Saved entries
Start of Block
(** [solve_proof] of the start particle. *)
Definition solve_proof (now : Z) (assigned : assignment) (p : Particle)
  (kb : Representation) : proof_state * option exn :=
  match p with
  | LogicAtom _ => ((kb, RUnset), Some AttributeError)
  | LogicIndCond l r =>
      match resolve now kb assigned l with
      | Raise e => ((kb, RUnset), Some e)
      | Ret (Some true) => substitute now assigned r (kb, RUnset)
      | Ret (Some false) => ((kb, RBool false), None)
      | Ret None => ((kb, RUnset), None)
      end
  | LogicEquivalence l r =>
      match (r0 <- resolve now kb assigned l ;;
             r1 <- resolve now kb assigned r ;;
             Ret (equivalence_value r0 r1)) with
      | Raise e => ((kb, RUnset), Some e)
      | Ret v => ((kb, truth_result v), None)
      end
  | LogicImplication l r =>
      match (r0 <- resolve now kb assigned l ;;
             r1 <- resolve now kb assigned r ;;
             Ret (implication_value r0 r1)) with
      | Raise e => ((kb, RUnset), Some e)
      | Ret v => ((kb, truth_result v), None)
      end
  | LogicConjunction l r =>
      match (r0 <- resolve now kb assigned l ;;
             r1 <- resolve now kb assigned r ;;
             Ret (conjunction_value [r0; r1])) with
      | Raise e => ((kb, RUnset), Some e)
      | Ret (Some b) => ((kb, RBool b), None)
      | Ret None => ((kb, RUnset), None)
      end
  | LogicDisjunction l r =>
      match (r0 <- resolve now kb assigned l ;;
             r1 <- resolve now kb assigned r ;;
             Ret (disjunction_value [r0; r1])) with
      | Raise e => ((kb, RUnset), Some e)
      | Ret (Some b) => ((kb, RBool b), None)
      | Ret None => ((kb, RUnset), None)
      end
  end.

(** ** Predicates of a sentence *)

Definition atom_name (a : Atom) : string :=
  match a with
  | APred p => parent p
  | AFunc f => func f
  end.

(** [LogSentence.get_all_preds]: the atoms in the order of
    [sent.particles] (a node, then its left and its right subtree). *)
Fixpoint all_preds (p : Particle) : list Atom :=
  match p with
  | LogicAtom a => [a]
  | LogicIndCond l r | LogicEquivalence l r | LogicImplication l r
  | LogicConjunction l r | LogicDisjunction l r =>
      all_preds l ++ all_preds r
  end.

Definition get_all_preds (sent : LogSentence) : list Atom :=
  all_preds (start sent).

(** The atoms whose nearest ancestor among [|>], [=>], [<=>] has them
    on the wanted side; [here] tells whether the current subtree is on
    that side. *)
Fixpoint side_preds (want_left here : bool) (p : Particle) : list Atom :=
  match p with
  | LogicAtom a => if here then [a] else []
  | LogicIndCond l r | LogicEquivalence l r | LogicImplication l r =>
      side_preds want_left want_left l ++ side_preds want_left (negb want_left) r
  | LogicConjunction l r | LogicDisjunction l r =>
      side_preds want_left here l ++ side_preds want_left here r
  end.

(** [LogSentence.get_preds(branch)]: only the branch ['l'] selects the
    left side, any other string selects the right side. *)
Definition get_preds (sent : LogSentence) (branch : string) : list Atom :=
  match start sent with
  | LogicIndCond _ _ | LogicEquivalence _ _ | LogicImplication _ _ =>
      side_preds (String.eqb branch "l") false (start sent)
  | _ => get_all_preds sent
  end.

(** ** Calling a sentence *)

(** The loop of [LogSentence.__call__] that binds [var_order[n]] to
    [args[n]]; [None] is the early [return] on a constant that is not
    an individual of the store. *)
Fixpoint assign_vars (kb : Representation) (vars consts : list string)
  (assigned : assignment) : option assignment :=
  match consts, vars with
  | [], _ => Some assigned
  | const :: consts', v :: vars' =>
      match individuals kb !! const with
      | None => None
      | Some _ => assign_vars kb vars' consts' (dict_set v const assigned)
      end
  | _ :: _, [] => Some assigned
  end.

(** [Representation.thread_manager(to_lock, unlock)]: both branches use
    the atom as a key of [self._locked] ([p in self._locked],
    [self._locked[p]]).  The classes of the atoms ([GroundedTerm],
    [FreeTerm], [RelationFunc]) define [__eq__] and no [__hash__], so
    the first atom raises [TypeError]; without atoms the call does
    nothing. *)
Definition thread_manager (to_lock : list Atom) (unlock : bool) : option exn :=
  match to_lock with
  | [] => None
  | _ :: _ => Some TypeError
  end.

(** The three lines of [LogSentence.__call__] that evaluate the
    sentence: the atoms of the right side are locked, the start particle
    is solved, the atoms are unlocked. *)
Definition locked_proof (now : Z) (assigned : assignment) (sent : LogSentence)
  (kb : Representation) : proof_state * option exn :=
  let preds := get_preds sent "r" in
  match thread_manager preds false with
  | Some e => ((kb, RUnset), Some e)
  | None =>
      match solve_proof now assigned (start sent) kb with
      | (st, Some e) => (st, Some e)
      | (st, None) =>
          match thread_manager preds true with
          | Some e => (st, Some e)
          | None => (st, None)
          end
      end
  end.

(** [LogSentence.__call__(ag, args)]: the store after the call and what
    the call returns ([RUnset] and [RNone] are both Python's [None]). *)
Definition LogSentence_call (now : Z) (kb : Representation)
  (sent : LogSentence) (args_ : list string) : proof_state * option exn :=
  match var_order sent with
  | None => locked_proof now [] sent kb
  | Some vo =>
      if Nat.eqb (length vo) (length args_) then
        match assign_vars kb vo args_ [] with
        | None => ((kb, RUnset), None)
        | Some assigned => locked_proof now assigned sent kb
        end
      else ((kb, RUnset), None)
  end.


(** ** The inference engine *)

Record InferNode := mkNode {
  node_id : nat;                 (* identity of the node object *)
  rule : LogSentence;
  const : string;
  ants : list string;
  subs : dict (gset string)
}.

(** One antecedent's contribution to [subs] in [InferNode.__init__]. *)
Definition subs_add (d : dict (gset string)) (v name_ : string)
  : dict (gset string) :=
  match dict_get v d with
  | Some s => dict_set v (s ∪ {[name_]}) d
  | None => d
  end.

Definition subs_of_ant (d : dict (gset string)) (ant : Atom)
  : dict (gset string) :=
  match ant with
  | AFunc f => fold_left (λ acc v, subs_add acc v (func f)) (get_args f) d
  | APred p => subs_add d (term p) (parent p)
  end.

(** [InferNode(nc, ants, const, rule)] *)
Definition InferNode_init (id : nat) (nc : list string) (ants_ : list Atom)
  (const_ : string) (rule_ : LogSentence) : InferNode :=
  let subs0 : dict (gset string) :=
    match var_order rule_ with
    | Some vo => fold_left (λ acc v, dict_set v ∅ acc) vo []
    | None => []
    end in
  mkNode id rule_ const_ nc (fold_left subs_of_ant ants_ subs0).

(** [SortedListWithKey(key=lambda x: x.rule.created).add(node)]: [add]
    computes the key of the new node before it touches the list, and a
    [LogSentence] has no attribute [created]. *)
Definition sorted_add (n : InferNode) (l : list InferNode)
  : res (list InferNode) :=
  Raise AttributeError.

(** The state of the rule discovery ([get_rules]). *)
Record rules_state := mkRules {
  rs_nodes : dict (list InferNode);
  rs_next : nat;
  rs_ctgs : list string;
  rs_done : list (option string);
  rs_rules : list LogSentence
}.

(** [mk_node(pos)] inside [get_rules], with the [nc], [preds] and [sent]
    of the enclosing loop. *)
Definition mk_node (st : rules_state) (nc : list string) (preds : list Atom)
  (sent : LogSentence) (pos : string) : res rules_state :=
  res_fold
    (λ acc const_atom,
       let pred := atom_name const_atom in
       let node := InferNode_init (rs_next acc) nc preds pred sent in
       let bucket := default [] (dict_get pred (rs_nodes acc)) in
       bucket' <- sorted_add node bucket ;;
       Ret (mkRules (dict_set pred bucket' (rs_nodes acc))
              (S (rs_next acc)) (rs_ctgs acc) (rs_done acc) (rs_rules acc)))
    (get_preds sent pos) st.

(** [[e for e in nc if e not in self.done and e not in self.ctgs]] *)
Definition fresh_names (st : rules_state) (nc : list string) : list string :=
  filter (λ e, (Some e ∉ rs_done st) ∧ (e ∉ rs_ctgs st)) nc.

Definition extend_ctgs (st : rules_state) (nc2 : list string) : rules_state :=
  mkRules (rs_nodes st) (rs_next st) (rs_ctgs st ++ nc2) (rs_done st)
    (rs_rules st).

(** The body of [for sent in chk_rules] in [get_rules]. *)
Definition get_rules_sent (c : string) (st : rules_state) (sent : LogSentence)
  : res rules_state :=
  let preds := get_preds sent "l" in
  let nc := map atom_name preds in
  st1 <- mk_node st nc preds sent "right" ;;
  let st2 := extend_ctgs st1 (fresh_names st1 nc) in
  if bool_decide (c ∈ nc) then
    let preds' := get_preds sent "right" in
    let nc' := map atom_name preds' in
    st3 <- mk_node st2 nc' preds' sent "left" ;;
    Ret (extend_ctgs st3 (fresh_names st3 nc'))
  else Ret st2.

(** Modelled from the spec: [OrderedSet] of simag/core/_helpers.py is
    not under src/.  The rule discovery of the spec fetches the
    sentences of the cog list and visits each new one: [OrderedSet(cog)]
    is the list without repeats, [chk_rules - self.rules] drops the
    sentences seen before and [self.rules | chk_rules] adds the new
    ones, sentences being compared by identity. *)
Fixpoint ordered_set (l : list LogSentence) : list LogSentence :=
  match l with
  | [] => []
  | s :: rest =>
      s :: filter (λ t, same_sent s t = false) (ordered_set rest)
  end.

Definition ordered_diff (a b : list LogSentence) : list LogSentence :=
  filter (λ s, sent_in s b = false) a.

Definition ordered_union (a b : list LogSentence) : list LogSentence :=
  a ++ ordered_diff b a.

(** The calls of [get_rules] that [infer_facts] repeats while [ctgs]
    exists: a name without a class raises [NoSolutionError], which
    [infer_facts] swallows; any other exception leaves [infer_facts].
    The result is [chk_ctgs] and the nodes; [None] only when the fuel
    runs out. *)
Fixpoint get_rules (fuel : nat) (kb : Representation) (st : rules_state)
  : option (res (rules_state * gset string)) :=
  match fuel with
  | O => None
  | S fuel' =>
      match reverse (rs_ctgs st) with
      | [] =>
          Some (Ret (st, list_to_set (omap id (tail (rs_done st)))))
      | c :: rest_rev =>
          let st1 := mkRules (rs_nodes st) (rs_next st) (reverse rest_rev)
                       (rs_done st ++ [Some c]) (rs_rules st) in
          match classes kb !! c with
          | None => get_rules fuel' kb st1
          | Some cls =>
              let chk_rules := ordered_diff (ordered_set (ccog cls))
                                 (rs_rules st1) in
              match res_fold (get_rules_sent c) chk_rules st1 with
              | Raise e => Some (Raise e)
              | Ret st2 =>
                  get_rules fuel' kb
                    (mkRules (rs_nodes st2) (rs_next st2) (rs_ctgs st2)
                       (rs_done st2) (ordered_union (rs_rules st2) chk_rules))
              end
          end
      end
  end.

(** The state of one [Inference] object once the rules are known. *)
Record Inference := mkInf {
  kb : Representation;
  vrs : gset string;
  nodes : dict (list InferNode);
  results : dict (dict (option bool));
  obj_dic : dict (gset string);
  queue : list (nat * list (list string));   (* node to memoized tuples *)
  updated : list bool;
  actv_q : option (string * string * Atom)
}.

Definition set_kb (i : Inference) (k : Representation) : Inference :=
  mkInf k (vrs i) (nodes i) (results i) (obj_dic i) (queue i) (updated i)
    (actv_q i).
Definition set_results (i : Inference) (r : dict (dict (option bool)))
  : Inference :=
  mkInf (kb i) (vrs i) (nodes i) r (obj_dic i) (queue i) (updated i) (actv_q i).
Definition set_obj_dic (i : Inference) (o : dict (gset string)) : Inference :=
  mkInf (kb i) (vrs i) (nodes i) (results i) o (queue i) (updated i) (actv_q i).
Definition set_queue (i : Inference) (q : list (nat * list (list string)))
  : Inference :=
  mkInf (kb i) (vrs i) (nodes i) (results i) (obj_dic i) q (updated i)
    (actv_q i).
Definition set_updated (i : Inference) (u : list bool) : Inference :=
  mkInf (kb i) (vrs i) (nodes i) (results i) (obj_dic i) (queue i) u (actv_q i).
Definition set_actv_q (i : Inference) (a : string * string * Atom)
  : Inference :=
  mkInf (kb i) (vrs i) (nodes i) (results i) (obj_dic i) (queue i) (updated i)
    (Some a).

(** A method of [Inference]: it may run out of fuel ([None]), and
    otherwise leaves a state and a value or an exception. *)
Definition eng (A : Type) : Type := Inference → option (Inference * res A).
End of Block
• [What to work on]
Where does the word "Record" occur in the data? Copy every line that has it.

• [Solved problem]
Record InferNode := mkNode {
Record rules_state := mkRules {
Record Inference := mkInf {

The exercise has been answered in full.